Monkey nuts is a term sometimes used to describe peanuts, which are a high-fat, calorie-dense snack. Although peanuts are high in calories, they can be a good snack choice because peanuts are small, portable and do not require refrigeration. Even if you are dieting, making room for peanuts in your diet can be beneficial because peanuts provide numerous nutritional benefits.

A small cup of peanuts.
Credit: tongwongboot/iStock/Getty Images

Calories in Monkey Nuts

Monkey nuts are high in calories, especially if you consume multiple servings.

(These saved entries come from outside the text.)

#[global] Instance Bitmap_image : PNGImage Bitmap := {|
  getPixel := fun img i j => img i j;
  fillRect := fun x0 y0 w h c img i j =>
    match img i j with
    | Some p => Some (if covers x0 y0 w h i j then c else p)
    | None => None
    end;
  clip := fun x0 y0 w h img i j =>
    if covers 0 0 w h i j then img (x0 + i) (y0 + j) else None
|}.

Definition white : Color := {| red := 255; green := 255; blue := 255; alpha := 255 |}.

(** A white screenshot of 200 by 100 pixels. *)
Definition screenshot : Bitmap :=
  fun i j => if covers 0 0 200 100 i j then Some white else None.

(** A codec that decodes and writes without failure. *)
Definition codec : Codec Bitmap :=
  {| loadImage := fun _ => CallbackOk screenshot;
     writeImage := fun _ _ => CallbackOk tt |}.

Definition decode_error : JsError := Error "Invalid file signature".

Definition write_error : JsError := Error "EACCES: permission denied".

(** A codec whose decoder reports an error to the callback. *)
Definition codec_bad_decode : Codec Bitmap :=
  {| loadImage := fun _ => CallbackError decode_error;
     writeImage := fun _ _ => CallbackOk tt |}.

(** A codec whose writer reports an error to the callback. *)
Definition codec_bad_write : Codec Bitmap :=
  {| loadImage := fun _ => CallbackOk screenshot;
     writeImage := fun _ _ => CallbackError write_error |}.

Definition is_alnum (c : Ascii.ascii) : bool :=
  let n := Ascii.nat_of_ascii c in
  ((48 <=? n) && (n <=? 57) || (65 <=? n) && (n <=? 90) || (97 <=? n) && (n <=? 122))%nat.

(** Modelled from the spec: [utils.fileNameSafe] of [preceptor-core] is not
    part of this repository; the spec has it make a name safe for a file
    system and shows it turn [Login Test] into [Login_Test].  Here every
    character that is not a letter or a digit becomes an underscore. *)
Fixpoint fileNameSafe_model (s : string) : string :=
  match s with
  | EmptyString => EmptyString
  | String c rest =>
      String (if is_alnum c then c else "_"%char) (fileNameSafe_model rest)
  end.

Each 25 g serving of monkey nuts, which is comprised of about 12 nuts, contains 135 calories. This amount of calories is just more than 6 percent of the daily suggested intake of 2,000 calories. If you are dieting, you can burn the calories provided by monkey nuts through a variety of activities. For example, you can burn 135 calories by hiking for 19 minutes or playing volleyball for 28 minutes.

Fat Content of Monkey Nuts

Monkey nuts are high in fat. Each 12-nut, or 25 g, serving of monkey nuts provides 10.7 g of fat. Of this fat, just 2.1 g comes from saturated fat. Unsaturated fats are healthier than saturated fats, as unsaturated fat may promote improved cholesterol levels, while too much saturated fat may increase your risk of cardiovascular disease.

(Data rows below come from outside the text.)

(** ** C5: The anchor of the first booking *)

(** C5 (amended). When [createBooking] succeeds on a reachable station with
    an empty ledger, [systemStartTime] becomes the start time the request
    asked for; the booking stores that time too unless the request was
    deferred, in which case it stores 18.0.  No later operation moves the
    anchor: every later cancellation charges the penalty for
    [startTime - s], and the report measures the elapsed time from [s]. *)
Theorem anchor_of_first_booking (sID : Z) (ops : list Op)
    (uID vID : Z) (s d : F32.t) (p t : Z) :
  let w := run (initWorld sID) ops in
  let st := station w in
  let result := createBooking (currentWeather w) st uID vID s d p t in
  bookings st = [] ->
  snd (fst result) = true ->
  let st1 := fst (fst result) in
  let deferred := isPeak s && negb (isCriticalBooking st uID vID) in
  systemStartTime st1 = s /\
  (exists b, bookings st1 = [b] /\
             Booking.startTime b = if deferred then PEAK_END else s) /\
  forall (later : list Op),
    let st2 := station (run (mkWorld (currentWeather w) st1) later) in
    systemStartTime st2 = s /\
    (forall i b, nth_error (bookings st2) i = Some b -> Booking.isActive b = true ->
                 snd (cancelBooking st2 (Booking.bookingID b)) =
                 [Notify (Booking.userID b) cancellationMsg
                         (penaltyFor (Booking.startTime b - s)%f32)]) /\
    utilization st2 =
      (let latestEndTime :=
         fold_left
           (fun latest b =>
              let endTime := (Booking.startTime b + Booking.duration b)%f32 in
              if (endTime >? latest)%f32 then endTime else latest)
           (bookings st2) s in
       let totalSystemTime := (latestEndTime - s)%f32 in
       let totalOccupied := fold_left F32.add (totalOccupiedTime st2) f0 in
       if (totalSystemTime >? f0)%f32 then
         ((totalOccupied / (totalSystemTime * F32.of_int MAX_DOCKS)) * f100)%f32
       else f0).
Proof.
  intros w st result Hempty Hok st1 deferred.
  pose proof (Inv_run sID ops) as HI. fold w st in HI.
  pose proof (Inv_createBooking (currentWeather w) st uID vID s d p t HI) as HI1.
  fold result st1 in HI1.
  destruct (createBooking_accepted _ _ _ _ _ _ _ _ Hok) as (_ & _ & Hst1).
  fold result st1 in Hst1.
  assert (Hanchor : systemStartTime st1 = s).
  { rewrite Hst1. unfold booked. simpl. apply systemStartTime_anchored_empty. assumption. }
  assert (Hbs : bookings st1 = [newBooking (currentWeather w) st uID vID s d p t]).
  { rewrite Hst1. unfold booked. simpl. rewrite bookings_anchored, Hempty. reflexivity. }
  split; [assumption|]. split.
  { eexists. split; [exact Hbs|]. reflexivity. }
  intros later st2.
  assert (Hne : bookings (station (mkWorld (currentWeather w) st1)) <> []).
  { simpl. rewrite Hbs. discriminate. }
  destruct (anchor_fixed_run (mkWorld (currentWeather w) st1) later Hne) as [Hne2 Hs2].
  fold st2 in Hne2, Hs2. simpl in Hs2. rewrite Hanchor in Hs2.
  assert (HI2 : Inv st2).
  { apply (Inv_run_from (mkWorld (currentWeather w) st1)). assumption. }
  split; [assumption|]. split.
  - intros i b Hn Hact.
    rewrite (cancelBooking_found _ _ _ _ (findFirst_active _ _ _ HI2 Hn Hact)).
    simpl. rewrite Hs2. reflexivity.
  - unfold utilization. rewrite Hs2.
    replace (bookingCount st2 >? 0) with true; [reflexivity|].
    symmetry. unfold bookingCount. destruct (bookings st2); [contradiction|reflexivity].
Qed.

Lemma anchor_of_first_booking_witness :
  bookings (station (run (initWorld 1) oneVehicle)) = [] /\
  snd (fst (createBooking SUNNY (station (run (initWorld 1) oneVehicle))
                          1 1 (F32.of_int 14) (F32.of_int 1) 7 1)) = true /\
  systemStartTime (fst (fst (createBooking SUNNY (station (run (initWorld 1) oneVehicle))
                                           1 1 (F32.of_int 14) (F32.of_int 1) 7 1)))
  = F32.of_int 14.
Proof.
  assert (H1 : bookings (station (run (initWorld 1) oneVehicle)) = []) by reflexivity.
  assert (H2 : snd (fst (createBooking SUNNY (station (run (initWorld 1) oneVehicle))
                                      1 1 (F32.of_int 14) (F32.of_int 1) 7 1)) = true)
    by (vm_compute; reflexivity).
  split; [exact H1|]. split; [exact H2|].
  exact (proj1 (anchor_of_first_booking 1 oneVehicle 1 1 (F32.of_int 14) (F32.of_int 1) 7 1
                                        H1 H2)).
Defined.

(** C5, as stated, fails: the first request of a station, by a user who is
    not Premium with a vehicle at 50, asks for 14:00; it is deferred, the
    booking stores 18.0, and [systemStartTime] is 14.0. *)
Lemma anchor_differs_from_stored_start :
  let st := station (run (initWorld 1)
                         (oneVehicle ++ [CreateBooking 1 1 (F32.of_int 14) (F32.of_int 1) 7 1])) in
  exists b,
    bookings st = [b] /\
    Booking.startTime b = F32.of_int 18 /\
    systemStartTime st = F32.of_int 14 /\
    systemStartTime st <> Booking.startTime b.
Proof.
  eexists. split; [vm_compute; reflexivity|].
  split; [vm_compute; reflexivity|]. split; [vm_compute; reflexivity|].
  vm_compute. discriminate.
Qed.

Carbohydrate Content of Monkey Nuts

Monkey nuts are low in carbohydrates, with 2.7 g of this nutrient. Carbohydrates provide your body with energy, although limiting your carbohydrate intake may be beneficial if you are attempting to lose weight. According to a study published in the April 2003 issue of "The Journal of Clinical Endocrinology and Metabolism," low-carbohydrate diets can be more effective than low-fat diets for weight loss.

Protein Content of Monkey Nuts

Monkey nuts provide a moderate amount of protein. Each 25 g serving, or about 12 nuts, contains 6.3 g of protein, which is about the same amount as an egg provides. Protein provides the amino acids your body needs to make and repair vital tissues, such as skin and bone. Due to the importance of protein, MedlinePlus suggests eating 50 to 65 g of this nutrient daily.